* **YOUR TASK**:
Retype only the lines at the head of the records, first through the one with "Variable P : Value -> Prop.", exactly as written.

(GIVEN RECORDS begins)

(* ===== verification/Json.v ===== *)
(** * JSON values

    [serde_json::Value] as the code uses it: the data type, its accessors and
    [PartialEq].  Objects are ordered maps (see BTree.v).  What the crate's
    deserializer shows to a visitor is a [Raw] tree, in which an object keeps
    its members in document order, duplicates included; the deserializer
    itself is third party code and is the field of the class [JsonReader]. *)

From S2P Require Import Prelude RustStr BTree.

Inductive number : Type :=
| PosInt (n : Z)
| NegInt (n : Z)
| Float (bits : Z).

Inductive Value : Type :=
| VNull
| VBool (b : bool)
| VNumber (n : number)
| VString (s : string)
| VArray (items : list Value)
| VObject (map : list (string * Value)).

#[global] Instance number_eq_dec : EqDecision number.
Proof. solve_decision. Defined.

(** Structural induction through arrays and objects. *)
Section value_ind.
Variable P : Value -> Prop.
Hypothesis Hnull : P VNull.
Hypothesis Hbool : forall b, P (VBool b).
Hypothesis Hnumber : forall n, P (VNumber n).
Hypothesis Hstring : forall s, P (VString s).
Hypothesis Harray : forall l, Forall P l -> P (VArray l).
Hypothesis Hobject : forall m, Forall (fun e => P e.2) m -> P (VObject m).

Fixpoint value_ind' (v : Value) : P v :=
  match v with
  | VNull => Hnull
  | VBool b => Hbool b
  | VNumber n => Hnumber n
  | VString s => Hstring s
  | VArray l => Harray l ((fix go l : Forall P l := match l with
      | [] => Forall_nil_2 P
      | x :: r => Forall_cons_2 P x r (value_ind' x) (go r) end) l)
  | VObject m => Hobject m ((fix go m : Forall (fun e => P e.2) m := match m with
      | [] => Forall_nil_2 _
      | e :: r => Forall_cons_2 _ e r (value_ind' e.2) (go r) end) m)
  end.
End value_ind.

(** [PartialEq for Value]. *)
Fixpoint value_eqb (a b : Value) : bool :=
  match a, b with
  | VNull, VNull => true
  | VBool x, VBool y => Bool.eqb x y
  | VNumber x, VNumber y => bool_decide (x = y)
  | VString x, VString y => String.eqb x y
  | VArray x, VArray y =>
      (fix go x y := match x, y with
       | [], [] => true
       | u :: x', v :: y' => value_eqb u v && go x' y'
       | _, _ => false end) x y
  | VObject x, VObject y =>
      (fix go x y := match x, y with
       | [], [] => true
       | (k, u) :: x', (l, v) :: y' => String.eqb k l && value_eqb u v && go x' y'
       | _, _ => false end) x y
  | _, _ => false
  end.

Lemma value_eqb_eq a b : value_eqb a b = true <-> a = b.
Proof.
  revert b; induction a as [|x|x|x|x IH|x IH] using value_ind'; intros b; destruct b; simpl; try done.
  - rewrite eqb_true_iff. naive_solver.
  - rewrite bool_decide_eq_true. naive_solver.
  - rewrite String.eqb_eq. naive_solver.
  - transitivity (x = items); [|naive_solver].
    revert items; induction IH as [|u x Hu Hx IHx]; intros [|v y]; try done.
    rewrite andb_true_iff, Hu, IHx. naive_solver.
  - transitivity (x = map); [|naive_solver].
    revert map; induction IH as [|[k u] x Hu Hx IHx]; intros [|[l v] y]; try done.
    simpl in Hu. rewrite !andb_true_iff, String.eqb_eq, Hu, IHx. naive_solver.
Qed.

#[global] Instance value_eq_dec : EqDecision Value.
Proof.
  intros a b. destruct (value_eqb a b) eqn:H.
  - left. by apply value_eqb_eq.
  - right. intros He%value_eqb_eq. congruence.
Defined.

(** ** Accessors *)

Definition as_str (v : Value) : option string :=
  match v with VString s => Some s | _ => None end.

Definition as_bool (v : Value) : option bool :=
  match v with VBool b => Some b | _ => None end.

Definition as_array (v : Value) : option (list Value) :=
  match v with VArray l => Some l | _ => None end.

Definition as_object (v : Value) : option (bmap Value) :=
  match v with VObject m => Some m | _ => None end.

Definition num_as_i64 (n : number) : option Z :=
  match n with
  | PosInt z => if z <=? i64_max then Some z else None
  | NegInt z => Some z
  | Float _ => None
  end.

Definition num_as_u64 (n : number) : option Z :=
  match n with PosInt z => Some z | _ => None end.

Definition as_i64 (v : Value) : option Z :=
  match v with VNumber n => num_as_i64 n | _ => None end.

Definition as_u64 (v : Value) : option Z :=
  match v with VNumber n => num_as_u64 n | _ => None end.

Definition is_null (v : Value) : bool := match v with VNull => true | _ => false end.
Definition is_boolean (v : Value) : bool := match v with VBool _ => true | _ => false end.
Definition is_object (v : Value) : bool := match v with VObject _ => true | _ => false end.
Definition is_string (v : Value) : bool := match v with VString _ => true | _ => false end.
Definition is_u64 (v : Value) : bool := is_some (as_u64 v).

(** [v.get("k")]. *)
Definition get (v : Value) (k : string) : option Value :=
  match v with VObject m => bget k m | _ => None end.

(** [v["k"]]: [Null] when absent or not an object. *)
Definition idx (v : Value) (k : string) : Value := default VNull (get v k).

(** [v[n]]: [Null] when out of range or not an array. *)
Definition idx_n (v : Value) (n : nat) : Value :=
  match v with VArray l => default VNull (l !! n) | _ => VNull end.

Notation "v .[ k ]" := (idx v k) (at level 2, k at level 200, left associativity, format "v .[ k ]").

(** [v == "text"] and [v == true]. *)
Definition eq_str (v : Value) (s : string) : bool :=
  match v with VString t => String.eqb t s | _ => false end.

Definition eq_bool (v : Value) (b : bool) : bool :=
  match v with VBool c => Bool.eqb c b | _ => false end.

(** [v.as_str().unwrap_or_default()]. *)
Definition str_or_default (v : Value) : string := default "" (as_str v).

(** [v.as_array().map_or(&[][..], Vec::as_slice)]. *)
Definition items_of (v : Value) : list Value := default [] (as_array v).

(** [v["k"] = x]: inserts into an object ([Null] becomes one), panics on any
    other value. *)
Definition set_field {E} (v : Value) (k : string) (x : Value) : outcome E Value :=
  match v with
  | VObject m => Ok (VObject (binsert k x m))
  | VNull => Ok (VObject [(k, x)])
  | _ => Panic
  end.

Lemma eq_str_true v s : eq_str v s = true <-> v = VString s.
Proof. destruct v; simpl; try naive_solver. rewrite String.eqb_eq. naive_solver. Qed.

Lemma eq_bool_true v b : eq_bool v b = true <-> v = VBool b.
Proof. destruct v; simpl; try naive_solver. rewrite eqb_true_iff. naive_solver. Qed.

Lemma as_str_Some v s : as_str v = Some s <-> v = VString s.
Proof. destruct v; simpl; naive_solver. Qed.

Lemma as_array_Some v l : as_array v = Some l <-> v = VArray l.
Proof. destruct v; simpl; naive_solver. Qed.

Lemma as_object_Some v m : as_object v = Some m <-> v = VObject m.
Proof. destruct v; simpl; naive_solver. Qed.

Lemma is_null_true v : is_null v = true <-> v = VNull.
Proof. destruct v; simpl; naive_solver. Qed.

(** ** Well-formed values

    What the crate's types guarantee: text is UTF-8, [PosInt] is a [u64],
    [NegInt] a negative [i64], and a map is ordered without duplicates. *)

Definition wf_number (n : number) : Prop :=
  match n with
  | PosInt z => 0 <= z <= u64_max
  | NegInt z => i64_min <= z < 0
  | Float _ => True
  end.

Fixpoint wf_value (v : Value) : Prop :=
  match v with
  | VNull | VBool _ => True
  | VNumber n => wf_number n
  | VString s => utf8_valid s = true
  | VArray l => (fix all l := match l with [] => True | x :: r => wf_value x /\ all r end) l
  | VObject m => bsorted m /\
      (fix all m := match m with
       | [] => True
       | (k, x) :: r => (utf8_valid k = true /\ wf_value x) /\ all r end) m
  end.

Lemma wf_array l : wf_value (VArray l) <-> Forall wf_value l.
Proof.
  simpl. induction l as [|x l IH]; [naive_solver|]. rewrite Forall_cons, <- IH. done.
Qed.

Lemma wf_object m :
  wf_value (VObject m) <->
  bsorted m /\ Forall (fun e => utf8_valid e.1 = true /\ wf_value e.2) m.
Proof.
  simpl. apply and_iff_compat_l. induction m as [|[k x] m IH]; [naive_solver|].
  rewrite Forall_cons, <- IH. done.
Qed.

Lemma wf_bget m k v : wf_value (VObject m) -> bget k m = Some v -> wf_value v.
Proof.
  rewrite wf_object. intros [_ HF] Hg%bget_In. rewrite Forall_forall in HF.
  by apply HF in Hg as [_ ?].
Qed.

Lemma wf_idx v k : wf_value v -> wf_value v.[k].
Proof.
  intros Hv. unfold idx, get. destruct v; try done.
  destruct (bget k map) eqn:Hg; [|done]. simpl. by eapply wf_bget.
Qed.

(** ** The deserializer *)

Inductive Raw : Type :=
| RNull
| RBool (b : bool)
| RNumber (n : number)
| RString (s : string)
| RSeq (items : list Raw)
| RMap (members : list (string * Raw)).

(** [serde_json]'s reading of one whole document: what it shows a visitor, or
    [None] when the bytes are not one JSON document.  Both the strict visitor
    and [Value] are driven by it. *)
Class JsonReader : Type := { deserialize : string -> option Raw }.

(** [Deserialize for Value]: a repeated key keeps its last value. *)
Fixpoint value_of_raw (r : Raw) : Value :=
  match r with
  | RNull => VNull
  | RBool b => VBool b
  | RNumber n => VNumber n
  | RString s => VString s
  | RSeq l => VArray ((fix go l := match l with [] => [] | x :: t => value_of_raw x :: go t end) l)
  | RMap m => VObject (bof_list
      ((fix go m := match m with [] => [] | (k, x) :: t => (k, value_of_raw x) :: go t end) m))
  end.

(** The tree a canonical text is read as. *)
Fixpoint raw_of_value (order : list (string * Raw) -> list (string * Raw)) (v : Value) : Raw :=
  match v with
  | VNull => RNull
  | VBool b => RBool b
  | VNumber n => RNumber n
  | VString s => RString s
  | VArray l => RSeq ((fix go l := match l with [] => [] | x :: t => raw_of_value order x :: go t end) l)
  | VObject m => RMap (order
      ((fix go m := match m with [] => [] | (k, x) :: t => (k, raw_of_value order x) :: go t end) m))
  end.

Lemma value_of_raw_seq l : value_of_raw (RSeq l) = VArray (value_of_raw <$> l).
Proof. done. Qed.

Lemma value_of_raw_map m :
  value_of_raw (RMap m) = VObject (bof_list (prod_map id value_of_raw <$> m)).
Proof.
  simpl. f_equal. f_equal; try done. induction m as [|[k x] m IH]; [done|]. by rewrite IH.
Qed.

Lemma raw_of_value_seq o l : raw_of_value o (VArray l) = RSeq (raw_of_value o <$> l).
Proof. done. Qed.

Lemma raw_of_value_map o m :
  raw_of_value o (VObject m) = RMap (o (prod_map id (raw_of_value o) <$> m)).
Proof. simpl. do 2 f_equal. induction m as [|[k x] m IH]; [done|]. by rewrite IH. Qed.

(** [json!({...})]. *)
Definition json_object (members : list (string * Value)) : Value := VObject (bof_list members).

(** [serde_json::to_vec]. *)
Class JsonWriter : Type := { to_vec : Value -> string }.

(GIVEN RECORDS ends)

* **OUTPUT OF THE EXERCISE**:
(* ===== verification/Json.v ===== *)
(** * JSON values

    [serde_json::Value] as the code uses it: the data type, its accessors and
    [PartialEq].  Objects are ordered maps (see BTree.v).  What the crate's
    deserializer shows to a visitor is a [Raw] tree, in which an object keeps
    its members in document order, duplicates included; the deserializer
    itself is third party code and is the field of the class [JsonReader]. *)

From S2P Require Import Prelude RustStr BTree.

Inductive number : Type :=
| PosInt (n : Z)
| NegInt (n : Z)
| Float (bits : Z).

Inductive Value : Type :=
| VNull
| VBool (b : bool)
| VNumber (n : number)
| VString (s : string)
| VArray (items : list Value)
| VObject (map : list (string * Value)).

#[global] Instance number_eq_dec : EqDecision number.
Proof. solve_decision. Defined.

(** Structural induction through arrays and objects. *)
Section value_ind.
Variable P : Value -> Prop.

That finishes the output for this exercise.